Schliesslich und endlich muss das amerikanische Gesundheitssystem vollkommen reformiert werden, welches das mit Abstand teuerste der Welt ist, die Volkswirtschaft schwer belastet, der breiten Bevölkerung eine grotesk miserable Versorgung bietet und eigentlich nur einen Zweck zufriedenstellend erfüllt: Ärzten, Spitalketten und der Pharma höhere Gewinne zu verschaffen als in jedem anderen Land der Welt. Die Gesundheitsversorgung ist der Kulminationspunkt aller systemischen Absurditäten der amerikanischen Gesellschaft.

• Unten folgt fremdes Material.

(** One pass of the loop up to the constructor call (source lines 21 to 53):
    the keyword arguments of [Collection(..)]. *)
Definition collection_kwargs (collection_json : value) : res Collection.t :=
  identifier ← py_get collection_json "id" (VStr "");
  name ← py_get collection_json "name" (VStr "");
  description ← py_get collection_json "description" (VStr "unknown");
  contact_info ← py_get collection_json "contact" (VDict []);
  country ← (country ← py_get collection_json "country" (VDict []);
             py_get country "name" (VStr "unknown"));
  sex ← py_get collection_json "sex" (VList []);
  age_low ← py_get collection_json "age_low" VNone;
  age_high ← py_get collection_json "age_high" VNone;
  storage_temperatures ← py_get collection_json "storage_temperatures" (VList []);
  diagnoses ← py_get collection_json "diagnosis_available" (VList []);
  sample_types ← py_get collection_json "materials" (VList []);
  material_types ← (xs ← py_iter sample_types;
    comprehension
      (fun sample_type => n ← py_get sample_type "name" VNone; mret (truthy n))
      (fun sample_type =>
         n ← py_get sample_type "name" VNone;
         enum_getitem "StorageTemperature" StorageTemperature_members n)
      xs);
  managing_biobank_id ← (biobank ← py_get collection_json "biobank" (VDict []);
                         py_get biobank "id" (VStr ""));
  contact_name ← py_get contact_info "first_name" (VStr "unknown");
  contact_surname ← py_get contact_info "last_name" (VStr "unknown");
  contact_email ← py_get contact_info "email" (VStr "unknown");
  '(name, genders) ← (gs ← py_iter sex; genders_of gs name);
  diagnosis_codes ← (xs ← py_iter diagnoses;
    comprehension
      (fun diagnosis => c ← py_get diagnosis "code" VNone; mret (truthy c))
      (fun diagnosis => py_get diagnosis "code" VNone)
      xs);
  material_type_codes ←
    comprehension
      (fun material => n ← py_get material "name" VNone; mret (truthy n))
      (fun material => py_get material "name" VNone)
      material_types;
  mret {| Collection.identifier := identifier;
          Collection.name := name;
          Collection.managing_biobank_id := managing_biobank_id;
          Collection.contact_name := contact_name;
          Collection.contact_surname := contact_surname;
          Collection.contact_email := contact_email;
          Collection.country := country;
          Collection.genders := genders;
          Collection.material_types := material_type_codes;
          Collection.age_range_low := age_low;
          Collection.age_range_high := age_high;
          Collection.diagnoses := diagnosis_codes;
          Collection.description := description |}.

(** One pass of the loop: the arguments, the constructor call under
    [try]/[except ValueError] (print and [continue]), and the [append]. *)
Definition collection_pass (collection_json : value) (collections : list Collection.t)
    : M (list Collection.t) :=
  kwargs ← lift (collection_kwargs collection_json);
  made ← try_except_ValueError
    (collection ← lift (construct Collection_raises kwargs); mret (Some collection))
    (fun e => print ("Error creating Collection: " ++ e);; mret None);
  match made with
  | Some collection => mret (collections ++ [collection])%list
  | None => mret collections
  end.

Definition populate_collection_from_json (json_str : string) : M (list Collection.t) :=
  json_data ← lift (json_loads json_str);
  records ← lift (data ← py_get json_data "data" (VDict []);
                  records ← py_get data "Collections" (VList []);
                  py_iter records);
  foldM collection_pass records [].

(** *** [fetch_quality_names] *)

Definition fetch_quality_names (quality_data : value) : res (list value) :=
  items ← py_iter quality_data;
  foldM (fun item names =>
           quality_standard ← py_get item "quality_standard" (VDict []);
           name ← py_get quality_standard "name" VNone;
           mret (if truthy name then (names ++ [name])%list else names))
        items [].

(** *** [populate_network_from_json] *)

(** Source line 104:
    [network_json.get("common_network_elements", "").split(",")
     if network_json.get("common_network_elements") else []]. *)
Definition common_collaboration_topics_of (network_json : value) : res (list value) :=
  elements ← py_get network_json "common_network_elements" VNone;
  if truthy elements then
    elements ← py_get network_json "common_network_elements" (VStr "");
    py_split_comma elements
  else mret [].

Definition network_kwargs (network_json : value) : res Network.t :=
  identifier ← py_get network_json "id" (VStr "");
  name ← py_get network_json "name" (VStr "");
  description ← py_get network_json "description" (VStr "");
  juristic_person ← py_get network_json "juridical_person" (VStr "unknown");
  contact_info ← py_get network_json "contact" (VDict []);
  country ← py_get network_json "national_node" (VStr "unknown");
  common_collaboration_topics ← common_collaboration_topics_of network_json;
  contact_name ← py_get contact_info "first_name" (VStr "unknown");
  contact_surname ← py_get contact_info "last_name" (VStr "unknown");
  contact_email ← py_get contact_info "email" (VStr "unknown");
  let managing_biobank_id := VStr "bbmri-eric:ID:AT_MUG" in
  mret {| Network.identifier := identifier;
          Network.name := name;
          Network.managing_biobank_id := managing_biobank_id;
          Network.contact_email := contact_email;
          Network.country := country;
          Network.juristic_person := juristic_person;
          Network.members_collections_ids := [];
          Network.members_biobanks_ids := [];
          Network.contact_name := contact_name;
          Network.contact_surname := contact_surname;
          Network.common_collaboration_topics := common_collaboration_topics;
          Network.description := description |}.
(** X7 at work: a README directly in the root. *)
Lemma root_level_files_are_not_scanned_witness :
  SearchSpec.step_candidates (path_of_str (u "/repo"))
    SearchRepoPatternsTool.default_include_globs
    SearchRepoPatternsTool.default_exclude_globs
    (Triple [] [(u "README.md", Some (u "hello"))]) = [].
Proof.
  apply root_level_files_are_not_scanned.
  repeat constructor; cbn [fst]; apply (bool_decide_unpack _); vm_compute; exact I.
Defined.


(* --------------------------------------------------------------------- *)
(** ** repo_mcp_tools.py: the lister *)
(* --------------------------------------------------------------------- *)

Section Lister.
Context `{PyLib}.
Import ListRepositoryFilesTool ListRepositoryFilesRun.

(** X11. The lister's cap: with [max_files = k >= 0] the list returned
    is the first [k] paths of the scan, so it has at most [k] entries and
    keeps the order of the walk. *)
Theorem lister_cap tree repo_root include_globs exclude_globs k :
  (0 <= k)%Z ->
  let all := _scan_local_fs tree repo_root
               (or_default include_globs default_include_globs)
               (or_default exclude_globs default_exclude_globs) in
  _run_files tree repo_root include_globs exclude_globs k = take (Z.to_nat k) all /\
  (Z.of_nat (length (_run_files tree repo_root include_globs exclude_globs k)) <= k)%Z.
Proof.
  intros Hk all.
  assert (Heq : _run_files tree repo_root include_globs exclude_globs k
                = take (Z.to_nat k) all).
  { unfold _run_files. fold all.
    destruct (Z.gtb_spec (Z.of_nat (length all)) k) as [Hgt|Hle].
    - unfold py_slice, slice_index.
      destruct (Z.ltb_spec 0 0); [lia|]. destruct (Z.ltb_spec k 0); [lia|].
      replace (Z.to_nat (Z.min 0 (Z.of_nat (length all)))) with 0%nat by lia.
      rewrite drop_0, Nat.sub_0_r. f_equal. lia.
    - symmetry. apply take_ge. lia. }
  split; [exact Heq|]. rewrite Heq, length_take. lia.
Qed.

Lemma count_ext_total ext l : stats_total (count_ext ext l) = (stats_total l + 1)%Z.
Proof.
  unfold stats_total. induction l as [|[k n] l IH]; cbn; [lia|].
  destruct (str_eqb k ext); cbn; lia.
Qed.

Lemma count_ext_keys ext l k :
  k ∈ map fst (count_ext ext l) <-> k = ext \/ k ∈ map fst l.
Proof.
  induction l as [|[k' n] l IH]; cbn [count_ext map fst].
  - rewrite list_elem_of_singleton. split; [now left|]. intros [?|Hin]; [done|inversion Hin].
  - unfold str_eqb. destruct (bool_decide_reflect (k' = ext)) as [->|Hne];
      cbn [map fst]; rewrite !elem_of_cons.
    + tauto.
    + rewrite IH. tauto.
Qed.

Lemma count_ext_NoDup ext l : NoDup (map fst l) -> NoDup (map fst (count_ext ext l)).
Proof.
  induction l as [|[k n] l IH]; cbn [count_ext map fst]; intros Hnd.
  - apply NoDup_singleton.
  - apply NoDup_cons in Hnd as [Hk Hnd]. unfold str_eqb.
    destruct (bool_decide_reflect (k = ext)) as [->|Hne]; cbn [map fst].
    + now apply NoDup_cons.
    + apply NoDup_cons. split; [|now apply IH].
      rewrite count_ext_keys. intros [?|?]; congruence.
Qed.

Lemma count_ext_positive ext l :
  ext <> [] ->
  Forall (fun kv => fst kv <> [] /\ (1 <= snd kv)%Z) l ->
  Forall (fun kv => fst kv <> [] /\ (1 <= snd kv)%Z) (count_ext ext l).
Proof.
  intros Hext. induction 1 as [|[k n] l [Hk Hn] Hall IH]; cbn [count_ext].
  - constructor; [|constructor]. split; [exact Hext|cbn; lia].
  - cbn [fst snd] in Hk, Hn. destruct (str_eqb k ext).
    + constructor; [|exact Hall]. cbn [fst snd]. split; [exact Hk|lia].
    + constructor; [|exact IH]. cbn [fst snd]. split; [exact Hk|exact Hn].
Qed.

Und jetzt soll es Covid-19 bewältigen.
«Tode aus Verzweiflung» wurde vor der Corona-Krise verfasst. Die Autorinnen haben sicherlich nicht damit gerechnet, dass ihre rabenschwarze Bestandsaufnahme der amerikanischen Verhältnisse so schnell eine so dramatische Bestätigung bekommen würde. Sie lassen trotz allem eine optimistische Note erklingen: «Wir hoffen, dass dieses Buch dabei helfen wird, wieder die richtige Politik zu machen, um in diesem Jahrhundert wieder dieselben Fortschritte zu erzielen, die auch im letzten Jahrhundert möglich gewesen sind. Die Zukunft des Kapitalismus muss eine Zukunft der Hoffnung und nicht der Verzweiflung sein.»
Hand aufs Herz: Wer könnte dem widersprechen?